Lemma below_props (c : Fs.entry) :
  forall dir, wf_entry c = true ->
    (forall q e, In (q, e) (Fs.below dir c) ->
       exists rest, rest <> [] /\ through dir (Fs.entry_name c) q rest)
    /\ NoDup (map fst (Fs.below dir c)).
Proof.
  induction c as [n|n children IH] using entry_induction; intros dir Hwf.
  - split; [intros q e []|constructor].
  - cbn [wf_entry] in Hwf. apply andb_true_iff in Hwf as [Hwf Hall].
    apply andb_true_iff in Hwf as [Hn Hnames].
    apply bool_decide_eq_true in Hnames.
    destruct (scan_dir_props (Pathlib.joinpath dir n) children IH Hnames Hall)
      as [Hshape Hnd].
    cbn [Fs.below]. split; [|done].
    intros q e Hin.
    destruct (Hshape q e Hin) as (c & rest & _ & Hroot & Hparts & Hproper).
    exists (Fs.entry_name c :: rest). split; [done|].
    split; [done|]. split.
    + rewrite Hparts. cbn [Pathlib.joinpath Pathlib.parts Fs.entry_name].
      by rewrite <- List.app_assoc.
    + constructor; [by apply valid_name_proper | done].
Qed.

Lemma to_str_inj (q1 q2 : Pathlib.path) :
  Pathlib.root q1 = Pathlib.root q2 ->
  Pathlib.parts q1 <> [] -> Pathlib.parts q2 <> [] ->
  Forall proper (Pathlib.parts q1) -> Forall proper (Pathlib.parts q2) ->
  Pathlib.to_str q1 = Pathlib.to_str q2 ->
  q1 = q2.
Proof.
  destruct q1 as [r1 ps1], q2 as [r2 ps2]. cbn [Pathlib.root Pathlib.parts].
  intros <- Hne1 Hne2 Hp1 Hp2 Heq.
  rewrite !to_str_parts in Heq by done.
  apply (inj (String.append r1)) in Heq.
  apply (f_equal Pathlib.components) in Heq.
  rewrite !components_join in Heq by done. by subst.
Qed.

(** On a well-formed directory the traversal yields no path string
    twice. *)
Lemma rglob_no_duplicates (directory : string) (es : list Fs.entry) :
  wf_tree es = true ->
  NoDup (map Pathlib.to_str (Fs.rglob (Pathlib.parse directory) es)).
Proof.
  intros Hwf. apply andb_true_iff in Hwf as [Hnames Hall].
  apply bool_decide_eq_true in Hnames.
  assert (Forall (fun c => forall dir, wf_entry c = true ->
            (forall q e, In (q, e) (Fs.below dir c) ->
               exists rest, rest <> []
                 /\ through dir (Fs.entry_name c) q rest)
            /\ NoDup (map fst (Fs.below dir c))) es) as IH.
  { apply Forall_forall. intros c _. apply below_props. }
  destruct (scan_dir_props (Pathlib.parse directory) es IH Hnames Hall)
    as [Hshape Hnd].
  unfold Fs.rglob, Fs.rglob_entries.
  apply NoDup_fmap_2_strong; [|done].
  assert (forall q,
            q ∈ map fst (Fs.scan_dir Fs.below (Pathlib.parse directory) es) ->
            Pathlib.root q = Pathlib.root (Pathlib.parse directory)
            /\ Pathlib.parts q <> []
            /\ Forall proper (Pathlib.parts q)) as Hq.
  { intros q Hin. apply list_elem_of_In, in_map_iff in Hin
      as ([q' e] & Heq & Hin). cbn in Heq. subst q'.
    destruct (Hshape q e Hin) as (c & rest & _ & Hroot & Hparts & Hproper).
    split; [done|]. rewrite Hparts. split.
    - by destruct (Pathlib.parts (Pathlib.parse directory)).
    - apply Forall_app. split; [|done].
      rewrite parse_parts. apply components_proper. }
  intros q1 q2 H1 H2 Heq.
  destruct (Hq q1 H1) as (Hr1 & Hn1 & Hp1).
  destruct (Hq q2 H2) as (Hr2 & Hn2 & Hp2).
  apply to_str_inj; try done. congruence.
Qed.

Lemma found_no_duplicates (E : env) (directory : string)
    (pattern : option Re.re) (ignore : option string) (found : list string) :
  wf_tree (listing E directory) = true ->
  get_files_recursive E directory (option_map Compiled pattern) ignore None
  = Return found ->
  NoDup found.
Proof.
  intros Hwf.
  assert (forall r,
    get_files_recursive E directory (Some (Compiled r)) ignore None
    = Return found -> NoDup found) as Hr.
  { intros r. rewrite get_files_recursive_compiled. intros [= <-].
    cbn zeta.
    pose proof (rglob_no_duplicates directory (listing E directory) Hwf).
    destruct ignore; repeat apply NoDup_filter; done. }
  destruct pattern as [r|]; cbn [option_map]; [apply Hr|].
  rewrite get_files_recursive_default. apply Hr.
Qed.

(** X14. On a well-formed directory (the names in each directory are
    pairwise distinct and proper), discovery with a compiled pattern and
    no transform returns no path twice. *)
Theorem discovery_no_duplicates (E : env) (directory : string)
    (pattern : option Re.re) (ignore : option string) :
  wf_tree (listing E directory) = true ->
  exists found,
    get_files_recursive E directory (option_map Compiled pattern) ignore None
    = Return found
    /\ NoDup found.
Proof.
  intros Hwf.
  destruct (get_files_recursive_returns E directory pattern ignore)
    as [found Hfound].
  exists found. split; [done|].
  by apply (found_no_duplicates E directory pattern ignore).
Qed.

Lemma discovery_no_duplicates_witness :
  exists found,
    get_files_recursive clips_env "d" None None None = Return found
    /\ NoDup found.
Proof.
  apply (discovery_no_duplicates clips_env "d" None None).
  reflexivity.
Defined.

(** X15. On a well-formed directory, one run of the [transcribe] command
    calls [transcribe_file] at most once for each path, whatever the
    flags and whatever the executable and the engine do. *)
Theorem transcribe_at_most_once (E : env) (directory ignore model : string)
    (force climode : bool) (w : world) :
  wf_tree (listing E directory) = true ->
  exists r w' t,
    transcribe E directory None ignore model force climode w = (r, w')
    /\ trace w' = trace w ++ t
    /\ NoDup (attempts t).
Proof.
  intros Hwf.
  destruct (discovery_default_pattern_returns E directory (Some ignore))
    as [found Hfound].
  pose proof (found_no_duplicates E directory None (Some ignore) found Hwf
                Hfound) as Hnd.
  destruct (for_each_transcribe_file E model force climode found w)
    as (r & w' & t & Hrun & Ht & Hr).
  exists r, w', t.
  unfold transcribe, bind at 1, lift. cbn [option_map]. rewrite Hfound.
  split; [done|]. split; [done|].
  destruct r as [u|e]; [by rewrite Hr|].
  destruct Hr as (done_ & f & rest & -> & ->).
  apply NoDup_app in Hnd as (Hd & Hdisj & Hf).
  apply NoDup_cons in Hf as [_ _].
  apply NoDup_app. split; [done|]. split; [|apply NoDup_singleton].
  intros x Hx Hx'. apply list_elem_of_singleton in Hx' as ->.
  apply (Hdisj f Hx). by left.
Qed.

Lemma transcribe_at_most_once_witness :
  exists r w' t,
    transcribe failing_env "." None ".cmproj" "base.en" true true empty_world
    = (r, w')
    /\ trace w' = trace empty_world ++ t
    /\ NoDup (attempts t).
Proof.
  apply (transcribe_at_most_once failing_env "." ".cmproj" "base.en" true
           true empty_world).
  reflexivity.
Defined.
----
- **Instructions for the task**
Scan the material above and copy every line that holds the string "children".

- **Answer space**
  induction c as [n|n children IH] using entry_induction; intros dir Hwf.
    destruct (scan_dir_props (Pathlib.joinpath dir n) children IH Hnames Hall)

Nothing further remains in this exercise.